## Task prompt
Your answer should consist of each line below that contains the string "returned".

(Stored data)
..............................
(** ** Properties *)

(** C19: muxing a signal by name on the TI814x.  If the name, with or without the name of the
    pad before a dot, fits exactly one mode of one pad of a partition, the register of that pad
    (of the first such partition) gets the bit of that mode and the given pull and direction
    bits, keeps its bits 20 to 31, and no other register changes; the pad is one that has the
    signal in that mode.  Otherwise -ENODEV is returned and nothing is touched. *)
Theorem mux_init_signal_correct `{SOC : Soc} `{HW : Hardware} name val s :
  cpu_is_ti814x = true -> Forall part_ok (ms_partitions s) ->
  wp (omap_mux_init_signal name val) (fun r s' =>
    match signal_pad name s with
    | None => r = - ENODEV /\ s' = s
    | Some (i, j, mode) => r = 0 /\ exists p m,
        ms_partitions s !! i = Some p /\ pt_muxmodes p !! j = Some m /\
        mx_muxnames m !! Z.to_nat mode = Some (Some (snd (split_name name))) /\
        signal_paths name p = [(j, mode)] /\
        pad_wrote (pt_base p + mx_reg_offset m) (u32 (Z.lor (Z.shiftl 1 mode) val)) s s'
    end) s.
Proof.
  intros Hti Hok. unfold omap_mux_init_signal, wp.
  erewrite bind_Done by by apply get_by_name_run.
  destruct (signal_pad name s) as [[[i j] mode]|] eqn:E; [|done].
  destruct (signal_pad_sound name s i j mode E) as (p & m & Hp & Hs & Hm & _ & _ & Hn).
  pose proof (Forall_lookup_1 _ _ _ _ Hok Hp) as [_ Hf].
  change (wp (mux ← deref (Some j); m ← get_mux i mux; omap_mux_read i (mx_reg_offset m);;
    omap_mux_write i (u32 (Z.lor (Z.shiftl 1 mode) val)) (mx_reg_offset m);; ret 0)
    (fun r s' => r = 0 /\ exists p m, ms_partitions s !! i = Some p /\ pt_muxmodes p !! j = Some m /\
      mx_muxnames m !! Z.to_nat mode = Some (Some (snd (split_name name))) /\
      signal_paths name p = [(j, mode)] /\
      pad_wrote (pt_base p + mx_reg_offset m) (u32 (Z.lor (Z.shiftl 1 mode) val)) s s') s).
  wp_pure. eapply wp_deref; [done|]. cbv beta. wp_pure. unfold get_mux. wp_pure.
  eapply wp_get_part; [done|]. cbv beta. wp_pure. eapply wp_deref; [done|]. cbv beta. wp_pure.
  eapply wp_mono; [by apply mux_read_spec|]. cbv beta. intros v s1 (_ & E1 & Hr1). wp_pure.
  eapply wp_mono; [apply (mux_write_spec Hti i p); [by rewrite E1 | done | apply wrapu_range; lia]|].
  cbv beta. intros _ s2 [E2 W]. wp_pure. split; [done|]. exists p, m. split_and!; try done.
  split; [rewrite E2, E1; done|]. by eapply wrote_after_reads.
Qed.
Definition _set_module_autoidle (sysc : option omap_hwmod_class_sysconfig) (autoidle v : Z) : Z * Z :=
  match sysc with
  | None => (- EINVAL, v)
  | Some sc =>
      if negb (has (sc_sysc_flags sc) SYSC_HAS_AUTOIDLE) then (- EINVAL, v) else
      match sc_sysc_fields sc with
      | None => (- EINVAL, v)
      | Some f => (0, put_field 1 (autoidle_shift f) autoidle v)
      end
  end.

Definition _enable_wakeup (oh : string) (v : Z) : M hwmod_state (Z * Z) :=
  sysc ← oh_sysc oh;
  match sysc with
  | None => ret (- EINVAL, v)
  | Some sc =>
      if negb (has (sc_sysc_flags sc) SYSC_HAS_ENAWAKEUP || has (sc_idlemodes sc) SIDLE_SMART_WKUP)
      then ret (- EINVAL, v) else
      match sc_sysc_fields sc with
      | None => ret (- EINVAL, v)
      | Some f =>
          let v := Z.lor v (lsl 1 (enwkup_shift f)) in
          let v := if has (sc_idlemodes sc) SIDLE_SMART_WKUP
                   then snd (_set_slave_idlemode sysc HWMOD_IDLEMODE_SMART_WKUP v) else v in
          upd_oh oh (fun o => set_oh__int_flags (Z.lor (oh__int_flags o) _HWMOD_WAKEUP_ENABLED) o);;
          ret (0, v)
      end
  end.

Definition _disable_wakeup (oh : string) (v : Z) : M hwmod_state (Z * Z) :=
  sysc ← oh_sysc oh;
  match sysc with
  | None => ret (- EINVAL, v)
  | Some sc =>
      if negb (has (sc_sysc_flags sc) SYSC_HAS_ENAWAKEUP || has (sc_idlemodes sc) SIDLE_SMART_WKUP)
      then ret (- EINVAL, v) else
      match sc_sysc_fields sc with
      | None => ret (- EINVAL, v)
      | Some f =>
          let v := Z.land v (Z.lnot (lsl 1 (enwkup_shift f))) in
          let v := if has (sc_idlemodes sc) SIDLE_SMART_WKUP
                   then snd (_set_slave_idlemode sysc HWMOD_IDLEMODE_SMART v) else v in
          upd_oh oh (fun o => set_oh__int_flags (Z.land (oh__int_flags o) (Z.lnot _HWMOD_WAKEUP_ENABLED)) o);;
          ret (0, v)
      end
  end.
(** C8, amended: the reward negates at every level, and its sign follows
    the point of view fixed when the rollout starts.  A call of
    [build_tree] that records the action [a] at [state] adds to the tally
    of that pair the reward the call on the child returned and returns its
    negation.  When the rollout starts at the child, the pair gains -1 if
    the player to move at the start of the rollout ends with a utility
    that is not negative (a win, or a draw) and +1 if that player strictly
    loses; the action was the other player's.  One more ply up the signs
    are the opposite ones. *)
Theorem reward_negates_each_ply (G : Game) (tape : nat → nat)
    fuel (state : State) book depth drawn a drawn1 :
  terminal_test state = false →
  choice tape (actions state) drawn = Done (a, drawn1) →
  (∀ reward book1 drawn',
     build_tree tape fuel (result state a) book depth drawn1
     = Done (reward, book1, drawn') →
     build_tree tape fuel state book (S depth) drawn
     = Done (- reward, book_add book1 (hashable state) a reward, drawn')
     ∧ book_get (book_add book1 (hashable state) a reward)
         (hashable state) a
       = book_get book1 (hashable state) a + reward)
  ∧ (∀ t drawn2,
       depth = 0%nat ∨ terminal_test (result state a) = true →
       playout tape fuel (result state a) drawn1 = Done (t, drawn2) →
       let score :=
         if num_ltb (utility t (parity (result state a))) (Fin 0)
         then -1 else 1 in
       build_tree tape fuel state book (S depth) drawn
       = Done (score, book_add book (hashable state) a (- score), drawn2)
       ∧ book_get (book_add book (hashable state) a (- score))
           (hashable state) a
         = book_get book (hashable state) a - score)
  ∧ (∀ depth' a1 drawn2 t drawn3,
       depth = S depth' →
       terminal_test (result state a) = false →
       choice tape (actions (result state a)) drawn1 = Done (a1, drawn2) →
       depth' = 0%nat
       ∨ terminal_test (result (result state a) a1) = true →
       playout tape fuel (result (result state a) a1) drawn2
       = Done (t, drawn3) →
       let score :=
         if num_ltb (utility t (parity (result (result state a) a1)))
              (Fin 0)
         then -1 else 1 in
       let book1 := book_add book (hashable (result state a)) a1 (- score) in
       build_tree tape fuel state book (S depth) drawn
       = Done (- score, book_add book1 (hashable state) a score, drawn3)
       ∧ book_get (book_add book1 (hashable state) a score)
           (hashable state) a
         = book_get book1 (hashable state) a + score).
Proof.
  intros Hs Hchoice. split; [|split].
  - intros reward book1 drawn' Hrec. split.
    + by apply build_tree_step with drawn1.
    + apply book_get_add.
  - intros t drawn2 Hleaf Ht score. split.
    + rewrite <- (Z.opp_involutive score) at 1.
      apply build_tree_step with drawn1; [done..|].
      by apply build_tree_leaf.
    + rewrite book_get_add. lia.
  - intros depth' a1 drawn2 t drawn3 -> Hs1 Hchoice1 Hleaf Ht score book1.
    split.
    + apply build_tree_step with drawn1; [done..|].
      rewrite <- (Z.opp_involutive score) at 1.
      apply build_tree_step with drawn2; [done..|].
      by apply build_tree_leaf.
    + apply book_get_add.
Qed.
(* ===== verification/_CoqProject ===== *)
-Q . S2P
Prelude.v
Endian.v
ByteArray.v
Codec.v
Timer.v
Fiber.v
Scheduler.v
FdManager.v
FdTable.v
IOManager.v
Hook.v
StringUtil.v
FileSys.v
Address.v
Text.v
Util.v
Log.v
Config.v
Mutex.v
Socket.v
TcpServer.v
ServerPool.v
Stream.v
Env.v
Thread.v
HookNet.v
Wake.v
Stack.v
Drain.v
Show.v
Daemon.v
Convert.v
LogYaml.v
..............................
## Solution to this problem
    signal in that mode.  Otherwise -ENODEV is returned and nothing is touched. *)
    of that pair the reward the call on the child returned and returns its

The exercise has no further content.